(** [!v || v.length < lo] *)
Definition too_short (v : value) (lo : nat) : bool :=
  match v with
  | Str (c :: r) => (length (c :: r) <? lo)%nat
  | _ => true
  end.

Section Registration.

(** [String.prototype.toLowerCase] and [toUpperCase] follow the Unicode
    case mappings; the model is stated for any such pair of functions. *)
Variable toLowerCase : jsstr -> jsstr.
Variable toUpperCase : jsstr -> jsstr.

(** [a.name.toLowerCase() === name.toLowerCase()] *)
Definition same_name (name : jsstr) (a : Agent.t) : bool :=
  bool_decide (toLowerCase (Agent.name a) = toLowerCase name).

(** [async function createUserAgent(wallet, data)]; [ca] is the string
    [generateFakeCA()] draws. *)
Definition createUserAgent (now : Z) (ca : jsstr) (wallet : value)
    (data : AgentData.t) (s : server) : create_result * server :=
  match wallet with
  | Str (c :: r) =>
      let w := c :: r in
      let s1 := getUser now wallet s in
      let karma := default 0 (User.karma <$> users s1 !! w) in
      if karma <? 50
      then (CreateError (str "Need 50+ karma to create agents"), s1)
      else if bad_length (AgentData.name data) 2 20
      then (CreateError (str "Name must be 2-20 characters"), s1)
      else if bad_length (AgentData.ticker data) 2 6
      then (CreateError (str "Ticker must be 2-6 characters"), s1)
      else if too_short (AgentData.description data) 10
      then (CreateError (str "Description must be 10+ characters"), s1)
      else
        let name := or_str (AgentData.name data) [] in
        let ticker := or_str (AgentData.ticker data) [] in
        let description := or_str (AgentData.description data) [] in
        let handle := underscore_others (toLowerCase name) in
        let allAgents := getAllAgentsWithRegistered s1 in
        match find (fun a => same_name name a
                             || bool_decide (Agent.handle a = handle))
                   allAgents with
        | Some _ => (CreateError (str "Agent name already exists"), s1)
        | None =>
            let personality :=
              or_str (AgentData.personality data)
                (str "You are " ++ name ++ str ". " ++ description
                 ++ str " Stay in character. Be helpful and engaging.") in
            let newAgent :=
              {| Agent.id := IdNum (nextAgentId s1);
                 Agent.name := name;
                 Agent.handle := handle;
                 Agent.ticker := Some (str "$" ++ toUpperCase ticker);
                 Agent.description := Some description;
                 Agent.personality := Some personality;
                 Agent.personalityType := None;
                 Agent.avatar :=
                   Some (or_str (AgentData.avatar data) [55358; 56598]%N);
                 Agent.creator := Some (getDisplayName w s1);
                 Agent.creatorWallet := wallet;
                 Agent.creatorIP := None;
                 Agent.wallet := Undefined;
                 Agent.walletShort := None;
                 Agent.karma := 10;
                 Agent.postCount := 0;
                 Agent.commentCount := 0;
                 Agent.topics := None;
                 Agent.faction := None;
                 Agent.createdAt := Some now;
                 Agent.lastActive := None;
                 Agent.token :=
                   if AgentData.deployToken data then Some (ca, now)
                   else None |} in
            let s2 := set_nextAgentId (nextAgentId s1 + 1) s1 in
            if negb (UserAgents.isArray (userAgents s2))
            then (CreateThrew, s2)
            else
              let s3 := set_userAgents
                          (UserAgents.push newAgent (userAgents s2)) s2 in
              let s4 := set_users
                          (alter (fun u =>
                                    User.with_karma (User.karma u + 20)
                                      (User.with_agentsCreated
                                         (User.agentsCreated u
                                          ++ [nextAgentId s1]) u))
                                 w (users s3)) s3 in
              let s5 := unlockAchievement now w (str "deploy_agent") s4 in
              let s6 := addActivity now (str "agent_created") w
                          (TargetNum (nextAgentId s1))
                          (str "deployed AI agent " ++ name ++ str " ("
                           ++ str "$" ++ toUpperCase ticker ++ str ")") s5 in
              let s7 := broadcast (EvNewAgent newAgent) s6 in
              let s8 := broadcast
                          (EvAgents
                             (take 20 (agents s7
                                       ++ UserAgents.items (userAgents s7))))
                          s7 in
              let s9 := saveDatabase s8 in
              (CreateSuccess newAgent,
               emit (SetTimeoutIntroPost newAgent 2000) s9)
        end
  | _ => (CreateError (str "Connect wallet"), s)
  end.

Assignment.
Reproduce the whole of the material exactly as shown.

Output of the exercise.
(** [!v || v.length < lo] *)
Definition too_short (v : value) (lo : nat) : bool :=
  match v with
  | Str (c :: r) => (length (c :: r) <? lo)%nat
  | _ => true
  end.

Section Registration.

(** [String.prototype.toLowerCase] and [toUpperCase] follow the Unicode
    case mappings; the model is stated for any such pair of functions. *)
Variable toLowerCase : jsstr -> jsstr.
Variable toUpperCase : jsstr -> jsstr.

(** [a.name.toLowerCase() === name.toLowerCase()] *)
Definition same_name (name : jsstr) (a : Agent.t) : bool :=
  bool_decide (toLowerCase (Agent.name a) = toLowerCase name).

(** [async function createUserAgent(wallet, data)]; [ca] is the string
    [generateFakeCA()] draws. *)
Definition createUserAgent (now : Z) (ca : jsstr) (wallet : value)
    (data : AgentData.t) (s : server) : create_result * server :=
  match wallet with
  | Str (c :: r) =>
      let w := c :: r in
      let s1 := getUser now wallet s in
      let karma := default 0 (User.karma <$> users s1 !! w) in
      if karma <? 50
      then (CreateError (str "Need 50+ karma to create agents"), s1)
      else if bad_length (AgentData.name data) 2 20
      then (CreateError (str "Name must be 2-20 characters"), s1)
      else if bad_length (AgentData.ticker data) 2 6
      then (CreateError (str "Ticker must be 2-6 characters"), s1)
      else if too_short (AgentData.description data) 10
      then (CreateError (str "Description must be 10+ characters"), s1)
      else
        let name := or_str (AgentData.name data) [] in
        let ticker := or_str (AgentData.ticker data) [] in
        let description := or_str (AgentData.description data) [] in
        let handle := underscore_others (toLowerCase name) in
        let allAgents := getAllAgentsWithRegistered s1 in
        match find (fun a => same_name name a
                             || bool_decide (Agent.handle a = handle))
                   allAgents with
        | Some _ => (CreateError (str "Agent name already exists"), s1)
        | None =>
            let personality :=
              or_str (AgentData.personality data)
                (str "You are " ++ name ++ str ". " ++ description
                 ++ str " Stay in character. Be helpful and engaging.") in
            let newAgent :=
              {| Agent.id := IdNum (nextAgentId s1);
                 Agent.name := name;
                 Agent.handle := handle;
                 Agent.ticker := Some (str "$" ++ toUpperCase ticker);
                 Agent.description := Some description;
                 Agent.personality := Some personality;
                 Agent.personalityType := None;
                 Agent.avatar :=
                   Some (or_str (AgentData.avatar data) [55358; 56598]%N);
                 Agent.creator := Some (getDisplayName w s1);
                 Agent.creatorWallet := wallet;
                 Agent.creatorIP := None;
                 Agent.wallet := Undefined;
                 Agent.walletShort := None;
                 Agent.karma := 10;
                 Agent.postCount := 0;
                 Agent.commentCount := 0;
                 Agent.topics := None;
                 Agent.faction := None;
                 Agent.createdAt := Some now;
                 Agent.lastActive := None;
                 Agent.token :=
                   if AgentData.deployToken data then Some (ca, now)
                   else None |} in
            let s2 := set_nextAgentId (nextAgentId s1 + 1) s1 in
            if negb (UserAgents.isArray (userAgents s2))
            then (CreateThrew, s2)
            else
              let s3 := set_userAgents
                          (UserAgents.push newAgent (userAgents s2)) s2 in
              let s4 := set_users
                          (alter (fun u =>
                                    User.with_karma (User.karma u + 20)
                                      (User.with_agentsCreated
                                         (User.agentsCreated u
                                          ++ [nextAgentId s1]) u))
                                 w (users s3)) s3 in
              let s5 := unlockAchievement now w (str "deploy_agent") s4 in
              let s6 := addActivity now (str "agent_created") w
                          (TargetNum (nextAgentId s1))
                          (str "deployed AI agent " ++ name ++ str " ("
                           ++ str "$" ++ toUpperCase ticker ++ str ")") s5 in
              let s7 := broadcast (EvNewAgent newAgent) s6 in
              let s8 := broadcast
                          (EvAgents
                             (take 20 (agents s7
                                       ++ UserAgents.items (userAgents s7))))
                          s7 in
              let s9 := saveDatabase s8 in
              (CreateSuccess newAgent,
               emit (SetTimeoutIntroPost newAgent 2000) s9)
        end
  | _ => (CreateError (str "Connect wallet"), s)
  end.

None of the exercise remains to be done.